第45話 終わりの鐘は、地獄の果てに響く
終わりの鐘は、地獄の果てに響く
その日、王都ルメリアに異様な緊張が走っていた。
貴族街の中心、銀白の塔と呼ばれる裁定院に、まばゆい陽光が差し込む中、一台の黒塗りの馬車が音もなく門をくぐる。その車内には、赤髪の男と、銀髪の令嬢が並んで座っていた。
「……とうとう、ここまで来たのね」
ロッテ=ルダムデンは静かに呟いた。眼鏡越しの紫の瞳は、どこまでも冷ややかで、凛としていた。
「ええ。ここからは、法の場です。私情も、情けも、いらない。彼らが何を選んだか……王家が正しく判断するでしょう」
ダンク=ユーウエル侯爵の声には、一片の揺らぎもなかった。
法務局を通じて提出された一連の証拠――名誉毀損、偽造ビラのばら撒き、貴族子女への直接的な侮辱行為、さらには過去の借財を盾にした脅迫未遂。すべてが整えられ、今日、裁定院に持ち込まれる。
同じ頃――
「……で、出頭……命令……?」
旧フランメ商会の一角にて、バーク=ユトレヒトは震える手で王家の印章が刻まれた封書を握りつぶしかけていた。封筒の中身は簡潔だった。

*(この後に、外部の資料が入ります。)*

(** [FindShortestSeparator] never trips its assertion, for any arguments; it
    returns [start] or a shortened key above [start] and below [limit]. *)
Lemma bytewise_sep_spec start limit :
  exists k, Bytewise.FindShortestSeparator start limit = Ret k /\
    (k = start \/ (str_compare start k = Lt /\ str_compare k limit = Lt)).
Proof.
  unfold Bytewise.FindShortestSeparator.
  destruct (diff_index_spec start limit) as [[t ->]|[[t ->]|(p & x & y & a & b & -> & -> & Hne & ->)]].
  - destruct (diff_index_prefix limit t) as [_ ->]. rewrite length_app.
    rewrite (proj2 (Nat.leb_le _ _)) by lia. eauto.
  - destruct (diff_index_prefix start t) as [-> _]. rewrite length_app.
    rewrite (proj2 (Nat.leb_le _ _)) by lia. eauto.
  - rewrite !length_app. cbn [length]. rewrite (proj2 (Nat.leb_gt _ _)) by lia.
    rewrite !nth_middle', insert_middle. case_match eqn:E; [|eauto].
    apply andb_true_iff in E as [E1%Z.ltb_lt E2%Z.ltb_lt].
    pose proof (b2z_range x). pose proof (b2z_range y).
    unfold Bytewise.Compare. rewrite slice_compare_lex, !str_compare_app. simpl.
    rewrite b2z_z2b, Z.mod_small by lia.
    rewrite (proj2 (Z.compare_lt_iff (b2z x + 1) (b2z y))) by lia.
    eexists. split; [done|]. right. rewrite !str_compare_app. simpl. rewrite b2z_z2b, Z.mod_small by lia.
    rewrite (proj2 (Z.compare_lt_iff (b2z x) (b2z x + 1))) by lia.
    by rewrite (proj2 (Z.compare_lt_iff (b2z x + 1) (b2z y))) by lia.
Qed.

Lemma short_successor_spec key n i :
  (i + n = length key)%nat ->
  Bytewise.short_successor key n i = key \/
  str_compare key (Bytewise.short_successor key n i) = Lt.
Proof.
  revert i. induction n as [|n IH]; intros i Hl; simpl; [by left|].
  destruct (Z.eqb_spec (b2z (nth i key Byte.x00)) 255) as [E|E]; [apply IH; lia|]. right.
  rewrite <- (take_drop i key). set (p := take i key).
  assert (length p = i) as Hp by (unfold p; rewrite length_take; lia).
  destruct (drop i key) as [|x a] eqn:Ed.
  { apply (f_equal length) in Ed. rewrite length_drop in Ed. simpl in Ed. lia. }
  rewrite <- Hp, nth_middle', insert_middle, str_compare_app. simpl.
  assert (nth i key Byte.x00 = x) as Hx.
  { rewrite <- (take_drop i key), Ed. fold p. rewrite <- Hp at 1. apply nth_middle'. }
  rewrite Hx in E. pose proof (b2z_range x). rewrite b2z_z2b, Z.mod_small by lia.
  by rewrite (proj2 (Z.compare_lt_iff (b2z x) (b2z x + 1))) by lia.
Qed.

(** The bytewise comparator keeps the promises of [comparator.h]. *)
#[export] Instance BytewiseComparator_laws : ComparatorLaws BytewiseComparator.
Proof.
  split; simpl; unfold Bytewise.Compare; intros *; rewrite ?slice_compare_lex.
  - apply str_compare_refl.
  - apply str_compare_antisym.
  - apply str_compare_trans.
  - by intros ->%str_compare_eq.
  - intros Hlt. destruct (bytewise_sep_spec start limit) as (k & Hk & Hc).
    exists k. rewrite !slice_compare_lex. destruct Hc as [->|[H1 H2]].
    + by rewrite str_compare_refl.
    + by rewrite H1.
  - intros ->%str_compare_eq. destruct (bytewise_sep_spec limit limit) as (k & Hk & Hc).
    exists k. rewrite slice_compare_lex. destruct Hc as [->|[H1 H2]].
    + by rewrite str_compare_refl.
    + by rewrite str_compare_antisym, H1 in H2.
  - eexists. split; [done|]. rewrite slice_compare_lex. unfold Bytewise.FindShortSuccessor.
    destruct (short_successor_spec key (length key) 0 ltac:(lia)) as [->| ->];
      rewrite ?str_compare_refl; done.
Qed.

(** The built-in Bloom filter keeps the promise of [filter_policy.h]. *)
Definition bloom_policy (p : BloomFilterPolicy.BloomFilterPolicy) : FilterPolicy := {|
  fp_CreateFilter := BloomFilterPolicy.CreateFilter p;
  fp_KeyMayMatch := BloomFilterPolicy.KeyMayMatch;
  fp_max_keys := (SIZE_MAX - 7) / Z.max 1 (BloomFilterPolicy.bits_per_key_ p)
|}.

Lemma bloom_policy_laws p :
  1 <= BloomFilterPolicy.k_ p <= 30 -> 0 <= BloomFilterPolicy.bits_per_key_ p ->
  FilterPolicyLaws (bloom_policy p).
Proof.
  intros Hk Hb. split. simpl. intros keys dst key Hn Hin.
  apply CreateFilter_matches; [done|done| |done].
  destruct (Z.max_spec 1 (BloomFilterPolicy.bits_per_key_ p)) as [[? E]|[? E]]; rewrite E in Hn.
  - unfold SIZE_MAX in *. pose proof (Z.mul_div_le (18446744073709551615 - 7)
      (BloomFilterPolicy.bits_per_key_ p) ltac:(lia)). nia.
  - unfold SIZE_MAX in *. rewrite Z.div_1_r in Hn. nia.
Qed.

(** ** Lemmas: internal keys *)

Definition valid_key (k : ParsedInternalKey) : Prop := 0 <= sequence k <= kMaxSequenceNumber.

Definition packed (seq : Z) (t : ValueType) : Z := seq * 256 + type_value t.

Lemma kMaxSequenceNumber_val : kMaxSequenceNumber = 2 ^ 56 - 1.
Proof. reflexivity. Qed.

Lemma packed_range seq t : 0 <= seq <= kMaxSequenceNumber -> 0 <= packed seq t < 2 ^ 64.
Proof. rewrite kMaxSequenceNumber_val. unfold packed. destruct t; simpl type_value; lia. Qed.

『バーク=ユトレヒト、アイン=トホーフェン殿。貴殿らの行為につき、名誉毀損および民間秩序攪乱の疑いにより、王都裁定院へ出頭を命ずる』
「……マジかよ……これはもう……遊びじゃねえ……」
アインも隣で膝を抱えていた。蒼白な顔に、かつての気位はもうない。
「バーク様……ロッテが、王家を動かしたんだよね……もう、わたしたち……」
「うるせぇ! 誰が負けるかよ……っ」
怒鳴るように叫ぶその声も、どこか虚ろだった。帳面に描かれた“再起の計画”も、もう使い物にならなかった。情報屋は雲隠れし、協力していた商人たちは尻尾を巻いて逃げた。残ったのは、わずかな金と、壊れかけた名誉だけ。
「出頭しなけりゃ……?」
アインが弱々しく聞いた。
「……逃げても無駄だ。王家の裁定に逆らえば、完全に“反逆者”扱いされる。追放どころか……下手すりゃ、魔物の掃討部隊送りだ」
バークの肩が震えた。
「……けど、行くしかねぇだろ。最後まで、俺様は“騎士だった家の誇り”ってやつを見せてやる」
アインは目を伏せた。すでに、涙も出なかった。
***
裁定院――
王家法務官の言葉が、広間に響き渡る。
「被告、バーク=ユトレヒト、アイン=トホーフェン。貴殿らは、侯爵家の未成年子女に対する悪質な風評中傷を試み、名誉毀損を構成する証拠が確認されました。更に、王都における民間秩序の撹乱、及び王命貴族に対する妨害行為を試みたことにより……」
淡々と読み上げられる罪状。その一つひとつが、ロッテの胸に突き刺さった。だが、彼女の目は一度たりとも逸れなかった。
「よって、以下の裁定を下す」
場の空気が張り詰めた。
「慰謝料として、ルダムデン伯爵家に対し、当初請求額の倍額である三百レグを即時返還の上、両名は王都追放処分。併せて、公共奉仕として北辺鉱山における強制労働三年の刑に処す」
――どよめきが、広間に満ちた。
バークは顔を歪めていた。歯を食いしばり、何かを叫びかけたが、衛士に両腕を拘束される。アインは、もう声も出せなかった。ロッテの姿を見て、ただ膝から崩れ落ちた。
「……ざまあ……されるの、あたし……本当に……」
その声は小さく、誰にも届かなかった。
***
判決の翌朝。ユーウエル侯爵邸の庭で、ロッテは朝日を浴びながら一人、ベンチに座っていた。メイが花を摘みながら、彼女の膝に寄り添ってくる。
「ねえ、ママ。あの人たち、もういないの?」
「ええ。王都から、遠くに行くことになったわ。……たぶん、もう二度と会うことはないと思う」
「……そうなんだ。ちょっと、かわいそう」
メイは、ふわりと笑った。
「でもね。ママが泣かなくなったなら、メイはそれでいいの」
ロッテは驚いたようにメイを見て、そっとその小さな体を抱きしめた。
「ありがとう、メイ。……わたし、強くなるわ。あなたのために」
冷たい泥濘の中に咲いた罠は、ようやく終わりを告げた。